CNEWA

Recognizing Coptic Martyrs as Saints

On 11 May, the successor of St. Mark the Evangelist as pope and patriarch of Alexandria for Coptic Orthodox Christians in Egypt, Tawadros II, paid an official visit to Francis, bishop of Rome and pontiff of the Catholic Church. While I suspect most Latin-rite Catholics were surprised at the thought of two popes being together, the word pope means “father” and has been the title used by the Coptic and Greek Orthodox patriarchs of Alexandria for well over 1,500 years.

However, far more significant was the fact that Pope Francis recognized the martyrdom of 21 Coptic Christians beheaded by ISIS in 2015 as saints for the entire Catholic Church. Francis stated at their meeting that “with the consent of Your Holiness, these 21 martyrs will be inserted into the ‘Roman Martyrology’ as a sign of the spiritual communion uniting our two churches.”

While the Catholic Church on rare occasions has recognized the sainthood of a person not in full communion with the Catholic Church — such as declaring the Armenian mystic Gregory of Narek a doctor of the church — there are some unique aspects to this most recent action that allows for the public veneration of these martyrs as saints by Catholics.

These martyrs were Orthodox Christians who belonged to a church that, while engaged in an active and fruitful ecumenical dialogue with the Catholic Church, does not share full communion with it. Recognizing this, Pope Francis’ gesture was graciously ecumenical and theologically significant; he did not act unilaterally, but with the consent of the Coptic pope.

There is an ancient double principle, lex credendi lex orandi, and its mirror version, lex orandi lex credendi. My personal free translation of these is: “How you believe is how you pray” and “how you pray is how you believe.” These principles are especially important. Our prayer as Christians is deeply impacted by how we believe, and how we pray deeply impacts — and with time transforms and deepens — how we believe.

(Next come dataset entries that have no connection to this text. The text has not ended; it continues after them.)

(** A host passes a RREP on to the neighbour the originator is behind, and its kernel has
    the route to the destination. *)
Lemma rrep_hop dsrc w port ttl r n hop :
  let src := md_ip_addr dsrc in let me := md_ip_addr (w_data w) in
  let r' := set_rp_hop_count (u8 (rp_hop_count r + 1)) r in
  0 ≤ n → host_ok w → kernel_accepts → sends_ok → is_u32 src → src ≠ me → 0 < ttl < 256 → rrep_ok r →
  rp_type r = AODV_RREP → table_lookup w (rp_dest_ip_addr r) = None → hop_to w (rp_orig_ip_addr r) = Some hop →
  rp_orig_ip_addr r ≠ me → rp_orig_ip_addr r ≠ rp_dest_ip_addr r → rp_orig_ip_addr r ≠ src →
  ∃ rcv w' port', delivery dsrc (w_data w) (rrep_event me port ttl r n) = Some rcv ∧
    host_receive E rcv w = Ok tt w' ∧ host_ok w' ∧ speaks w w' ∧
    on_air w' (rrep_event hop port' (ttl - 1) r') ∧ kernel_via w' (rp_dest_ip_addr r) src.
Proof.
  intros src me r' Hnum Hw Hk Hso Hsrc Hne Httl Hr Ht Hl Hhop Ho1 Ho2 Ho3.
  destruct (rrep_message r Hr Ht) as (Hm & Hn & Hv).
  destruct (receive_message dsrc w (htonl me) port ttl (bytes_of_rrep (aodv_pkt_prepare_rrep r)) n)
    as (rcv & w' & p & Hdel & Hrun & Hw' & Hbal & Haddr & Hpttl & Hproc); [done|done|done|
      unfold is_u8; lia|lia|done|unfold BUF_SIZE; simpl; lia|by unfold for_host; rewrite Z.eqb_refl|].
  apply (processed_rrep _ _ r) in Hproc as (_ & _ & Hrel); [|by rewrite Haddr|done|done].
  specialize (Hrel Hk Hl Ho1 Ho2). rewrite Haddr, Hhop in Hrel. specialize (Hrel Ho3) as [[k Hrel] Hkern]. simpl in Hrel.
  exists rcv, w', (pk_port p). split; [done|]. split; [done|]. split; [done|].
  split; [by apply (finer (R:=balanced))|]. split; [|exact Hkern].
  exists (env_sendto k). split; [done|].
  eapply sent_elem; [exact Hrel|]. apply list_elem_of_singleton. unfold rrep_event, forward_rrep_event. f_equal.
  rewrite Hpttl. symmetry. apply u8_id. unfold is_u8. lia.
Qed.

(** The RREP reaches the host that asked: the discovery is over. *)
Lemma rrep_arrival dsrc w port ttl r n :
  let src := md_ip_addr dsrc in let me := md_ip_addr (w_data w) in
  0 ≤ n → host_ok w → kernel_accepts → is_u32 src → src ≠ me → 0 < ttl < 256 → rrep_ok r →
  rp_type r = AODV_RREP → table_lookup w (rp_dest_ip_addr r) = None → rp_orig_ip_addr r = me →
  ∃ rcv w', delivery dsrc (w_data w) (rrep_event me port ttl r n) = Some rcv ∧
    host_receive E rcv w = Ok tt w' ∧ host_ok w' ∧ speaks w w' ∧ ledger w' ≡ₚ ledger w ∧
    route_learned (rp_dest_ip_addr r) src (u8 (rp_hop_count r + 1)) (rp_dest_seq_num r) w w'.
Proof.
  intros src me Hnum Hw Hk Hsrc Hne Httl Hr Ht Hl Ho. destruct (rrep_message r Hr Ht) as (Hm & Hn & Hv).
  destruct (receive_message dsrc w (htonl me) port ttl (bytes_of_rrep (aodv_pkt_prepare_rrep r)) n)
    as (rcv & w' & p & Hdel & Hrun & Hw' & Hbal & Haddr & Hpttl & Hproc); [done|done|done|
      unfold is_u8; lia|lia|done|unfold BUF_SIZE; simpl; lia|by unfold for_host; rewrite Z.eqb_refl|].
  apply (processed_rrep _ _ r) in Hproc as (_ & Hans & _); [|by rewrite Haddr|done|done].
  specialize (Hans Ho). rewrite Hl in Hans. specialize (Hans Hk). rewrite Haddr in Hans.
  exists rcv, w'. split; [done|]. split; [done|]. split; [done|].
  split; [by apply (finer (R:=balanced))|]. by split; [apply Hbal|].
Qed.
End one_hop.

(** ** Along a line *)

Section line.
Context (envs : nat → Env) {envs_ok : ∀ i, EnvOk (envs i)} (near : nat → nat → Prop).
Implicit Types w : world.

(** The address of a host. *)
Definition addr_in (ws : list world) (i : nat) : Z :=
  from_option (λ w, md_ip_addr (w_data w)) 0 (ws !! i).

(** The first host after the start of a path [p] to [d]. *)
Definition first_of (p : list nat) (d : nat) : nat := default d (head p).

(** A path from [i] over the hosts [p] to [d]: neighbours hear each other, use the same
    broadcast address [B], and none of them knows the RREQ [id] for [dest], the address
    of [d]; the hosts on the way have no route to [dest] in their tables, not even an
    expired one, their kernels take every route, and no [sendto] of a host of the path
    fails. *)
Fixpoint clear_path (ws : list world) (B id dest : Z) (i : nat) (p : list nat) (d : nat) : Prop :=
  match p with
  | [] => near i d ∧ near d i ∧ sends_ok (E:=envs d) ∧ ∃ w, ws !! d = Some w ∧
      md_broadcast_addr (w_data w) = B ∧ md_ip_addr (w_data w) = dest ∧ remembers w id dest = false
  | j :: p' => near i j ∧ near j i ∧ kernel_accepts (E:=envs j) ∧ sends_ok (E:=envs j) ∧
      (∃ w, ws !! j = Some w ∧ md_broadcast_addr (w_data w) = B ∧ unaware id dest w) ∧
      clear_path ws B id dest j p' d
  end.

Lemma clear_path_frame ws ws' B id dest i p d :
  (∀ k, k ∈ p ++ [d] → ws' !! k = ws !! k) → clear_path ws B id dest i p d → clear_path ws' B id dest i p d.
Proof.
  revert i. induction p as [|j p IH]; intros i Hf; simpl.
  - by rewrite (Hf d) by set_solver.
  - rewrite (Hf j) by set_solver. intros (?&?&?&?&?&?). split_and!; [done..|].
    apply IH; [|done]. intros k Hk. apply Hf. set_solver.
Qed.

Lemma clear_path_near ws B id dest i p d :
  clear_path ws B id dest i p d → near i (first_of p d) ∧ near (first_of p d) i.
Proof. destruct p; simpl; tauto. Qed.

Lemma clear_path_dest ws B id dest i p d : clear_path ws B id dest i p d → addr_in ws d = dest.
Proof.
  revert i. induction p as [|j p IH]; intros i; simpl.
  - intros (_ & _ & _ & w & Hd & _ & Ha & _). unfold addr_in. by rewrite Hd.
  - intros (_ & _ & _ & _ & _ & Hp). by eapply IH.
Qed.

Lemma addr_in_insert ws j w w' k :
  ws !! j = Some w → speaks w w' → addr_in (<[j := w']> ws) k = addr_in ws k.
Proof.
  intros Hj Hs. unfold addr_in. destruct (decide (j = k)) as [<-|Hne].
  - rewrite list_lookup_insert_eq by (by eapply lookup_lt_Some). rewrite Hj. simpl. apply Hs.
  - by rewrite list_lookup_insert_ne.
Qed.

Lemma first_of_elem p d : first_of p d ∈ p ++ [d].
Proof. destruct p; set_solver. Qed.

Lemma deliver_step ws i j wi wj ev rcv w' :
  near i j → ws !! i = Some wi → ws !! j = Some wj → ev ∈ w_trace wi →
  delivery (w_data wi) (w_data wj) ev = Some rcv → host_receive (envs j) rcv wj = Ok tt w' →
  net_run envs near event_delivered ws (<[j := w']> ws).
Proof. intros. eapply rtc_once. by eapply net_deliver. Qed.

(** The RREP about [dest] for [orig] that has come over [hops] hosts. *)
Definition rrep_back (dest seq orig : Z) (hops : nat) : aodv_rrep :=
  AodvRrep AODV_RREP 0 0 0 0 (Z.of_nat hops) dest seq orig MY_ROUTE_TIMEOUT.

Lemma rrep_back_ok dest seq orig hops :
  is_u32 dest → is_u32 seq → is_u32 orig → (hops < 64)%nat → rrep_ok (rrep_back dest seq orig hops).
Proof. intros. split; simpl; try done; [unfold is_u8; lia|]. by rewrite !Forall_cons, Forall_nil. Qed.

Lemma rrep_back_step dest seq orig hops :
  (hops < 64)%nat → set_rp_hop_count (u8 (rp_hop_count (rrep_back dest seq orig hops) + 1))
    (rrep_back dest seq orig hops) = rrep_back dest seq orig (S hops).
Proof.
  intros Hh. unfold rrep_back, set_rp_hop_count. simpl. f_equal. rewrite u8_id by (unfold is_u8; lia). lia.
Qed.

(** The kernel of every host of the path leads to [dest] over the next one. *)
Fixpoint kernels_lead (ws : list world) (dest : Z) (p : list nat) (d : nat) : Prop :=
  match p with
  | [] => True
  | j :: p' => (∃ w, ws !! j = Some w ∧ kernel_via w dest (addr_in ws (first_of p' d))) ∧
      kernels_lead ws dest p' d
  end.

Lemma kernels_lead_frame ws ws' dest p d :
  (∀ k, k ∈ p → ws' !! k = ws !! k) → (∀ k, addr_in ws' k = addr_in ws k) →
  kernels_lead ws dest p d → kernels_lead ws' dest p d.
Proof.
  intros Hf Ha. revert Hf. induction p as [|j p IH]; intros Hf; simpl; [done|].
  rewrite (Hf j), Ha by set_solver. intros [? Hp]. split; [done|]. apply IH; [|done]. set_solver.
Qed.

(** What the first host after [i] has sent when the RREQ has crossed the path and the
    answer has come back to it. *)
Record answered_at (ws : list world) (i : nat) (p : list nat) (d : nat) (id dest orig : Z) (ws' : list world)
    (w' : world) : Prop := {
  aa_ok : net_ok ws';
  aa_others k : k ∉ p ++ [d] → ws' !! k = ws !! k;
  aa_first : ws' !! first_of p d = Some w';
  aa_addr : md_ip_addr (w_data w') = addr_in ws (first_of p d);
  aa_addrs k : addr_in ws' k = addr_in ws k;
  aa_kernels : kernels_lead ws' dest p d;
  aa_dest : ∃ wd, ws' !! d = Some wd ∧ remembers wd id dest = true;
  aa_rrep : ∃ port seq, is_u32 seq ∧
    on_air w' (rrep_event (addr_in ws i) port (64 - Z.of_nat (length p)) (rrep_back dest seq orig (length p))) }.

Lemma host_addr_u32 w : host_ok w → is_u32 (md_ip_addr (w_data w)).
Proof. intros [Hw _]. apply (do_ip_addr _ (wo_data _ Hw)). Qed.
Lemma addr_in_eq ws i w : ws !! i = Some w → addr_in ws i = md_ip_addr (w_data w).
Proof. intros Hi. unfold addr_in. by rewrite Hi. Qed.

(** The destination is the next host. *)
Lemma rreq_crosses_last ws i d w r port ttl B :
  net_ok ws → clear_path ws B (rq_rreq_id r) (rq_dest_ip_addr r) i [] d →
  addr_in ws i ≠ addr_in ws d → rreq_ok r → rq_type r = AODV_RREQ → ws !! i = Some w →
  on_air w (rreq_event B port ttl r) → 0 < ttl < 256 →
  ∃ ws' w', net_run envs near event_delivered ws ws' ∧
    answered_at ws i [] d (rq_rreq_id r) (rq_dest_ip_addr r) (rq_orig_ip_addr r) ws' w'.
Proof.
  intros Hok (Hid & _ & Hso & wd & Hd & HB & Hdest & Hrem) Hne Hr Ht Hi (n & Hn & Hev) Httl.
  rewrite (addr_in_eq _ _ _ Hi), (addr_in_eq _ _ _ Hd) in Hne. subst B.
  pose proof (net_ok_lookup _ _ _ Hok Hi) as Hwi. pose proof (net_ok_lookup _ _ _ Hok Hd) as Hwd.
  rewrite <-Hdest in Hrem.
  destruct (rreq_arrival (envs d) (w_data w) wd port ttl r n)
    as (rcv & w' & seq & Hdel & Hrun & Hw' & Hsp & Hseq & Hkn & Hans); [by try apply host_addr_u32..|].
  exists (<[d := w']> ws), w'. split; [by eapply deliver_step|].
  assert (<[d := w']> ws !! d = Some w') as Hd' by (apply list_lookup_insert_eq; by eapply lookup_lt_Some).
  split; [by apply Forall_insert| |done| | |done| |].
  - intros k Hk. apply list_lookup_insert_ne. set_solver.
  - change (first_of [] d) with d. rewrite (addr_in_eq _ _ _ Hd). apply Hsp.
  - intros k. by eapply addr_in_insert.
  - exists w'. split; [done|]. by rewrite <-Hdest.
  - exists (htons AODV_UDP_PORT), seq. split; [done|]. by rewrite <-Hdest, (addr_in_eq _ _ _ Hi).
Qed.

While these principles are always at work, they are, for any number of reasons, not always “in sync.” Sometimes the faith is ahead of the prayer and sometimes the prayer is ahead of the officially articulated faith.

“Unitatis Redintegratio,” the decree on ecumenism (21 November 1964) of Vatican II, declares among other things:

  • Those “who believe in Christ and have been properly baptized are put in some, though imperfect communion with the Catholic Church.”
  • “Some, even very many, of the most significant elements and endowments, which together go to build up and give life to the church itself, can exist outside the visible boundaries of the Catholic Church.”

These official statements of the Catholic Church were made almost 60 years ago. While this and other gestures of fraternity made during Pope Tawadros II’s visit are truly gracious and marvelously ecumenical, they are not new, nor do they indicate any change of direction in Catholicism. If one can see in the lex credendi lex orandi a certain analogy to “theory and practice,” we note that Pope Francis has taken the theoretical and given it a practical application. I suspect, therefore, that the wonderful events that took place during the Coptic pope’s visit to Rome are also a type of example of the lex orandi catching up with the lex credendi — the ideal synchronizing with the actual.

Father Elias D. Mallon, S.A., Ph.D., is special assistant to the president of CNEWA-Pontifical Mission.